Items from a data source
(** C2, as the code has it.  The radial transform of gLZRScan (lines 211
    to 213) has no branch for a zero denominator: R /= denom is evaluated
    directly.  For a 1-D array of scaling factors and a column of defocus
    terms b, the shapes that gLZRScan gives them, wherever an item t of b
    and a scaling factor s have s*s = t*t, so that denom is 0 there, the
    transform raises nothing and its item at (j, m) is x/0, NaN or
    infinite.  The intensity at the radius j is then NaN or infinite at
    every axial sample, in the plain grid and in the normalised one. *)
Theorem singular_denominator_unguarded sf b C max_rho j m s t :
  ndim sf = 1%nat → nrows sf = 1%nat → ndim b = 2%nat → ncols b = 1%nat →
  nrows C = ncols sf →
  (j < nrows b)%nat → (m < ncols sf)%nat →
  item sf 0 m = Val s → item b j 0 = Val t → s * s = t * t →
  ∃ Rt, radial_transform (Np sf) (Np b) max_rho = Ok (Np Rt) ∧
    nrows Rt = nrows b ∧ ncols Rt = ncols sf ∧
    item Rt j m = NaNInf ∧
    (∃ g, intensity_grid (Np Rt) C false = Ok g ∧
       nrows g = ncols C ∧ ncols g = nrows b ∧
       ∀ i, (i < ncols C)%nat → item g i j = NaNInf) ∧
    ((0 < ncols C)%nat →
       ∃ g, intensity_grid (Np Rt) C true = Ok g ∧
         nrows g = ncols C ∧ ncols g = nrows b ∧
         ∀ i, (i < ncols C)%nat → item g i j = NaNInf).
Proof.
  intros Hsd Hsr Hbd Hbc HC Hj Hm Hs Ht Hsq.
  destruct (radial_transform_items sf b max_rho Hsd Hsr Hbd Hbc)
    as (Rt & E & Hd & Hr & Hc & Hitem).
  assert (item Rt j m = NaNInf) as Hnan.
  { rewrite Hitem, Hs, Ht by done. by apply radial_item_singular. }
  exists Rt. do 4 (split; [done|]).
  rewrite <- Hr. apply (intensity_grid_nan Rt C j m); rewrite ?Hr, ?Hc; done.
Qed.

(** The shape of the radial grid, normalised or not. *)
Lemma gLZRScan_shape p pz rv zdv zv wvl r normalize :
  valid_params p → wvl ≠ 0 → zdv ≠ 0 →
  bdim (length pz) (length zv) = Ok r →
  (normalize = true → (0 < r * length rv)%nat) →
  ∃ PSF, gLZRScan (dict_of p) pz rv [zdv] zv normalize wvl = Ok PSF ∧
    ndim PSF = 2%nat ∧ nrows PSF = r ∧ ncols PSF = length rv.
Proof.
  intros Hp Hw Hzd Hb Hn.
  destruct (gLZRScan_eval p pz rv zdv zv wvl r Hp Hw Hzd Hb)
    as (C & PSF & E & Hd & Hr & Hc & _).
  destruct normalize; [|by exists PSF].
  rewrite gLZRScan_normalize, E. cbn [bind].
  destruct (np_max_nonempty PSF) as (mx & ->); [rewrite Hr, Hc; by apply Hn|].
  cbn [bind]. eexists. split; [reflexivity|]. done.
Qed.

Problem description
Give the exact lines, and only those, from the line containing "Lemma gLZRScan_shape p" through the line containing "destruct (gLZRScan_eval p" in the entries above.

Finished exercise
Lemma gLZRScan_shape p pz rv zdv zv wvl r normalize :
  valid_params p → wvl ≠ 0 → zdv ≠ 0 →
  bdim (length pz) (length zv) = Ok r →
  (normalize = true → (0 < r * length rv)%nat) →
  ∃ PSF, gLZRScan (dict_of p) pz rv [zdv] zv normalize wvl = Ok PSF ∧
    ndim PSF = 2%nat ∧ nrows PSF = r ∧ ncols PSF = length rv.
Proof.
  intros Hp Hw Hzd Hb Hn.
  destruct (gLZRScan_eval p pz rv zdv zv wvl r Hp Hw Hzd Hb)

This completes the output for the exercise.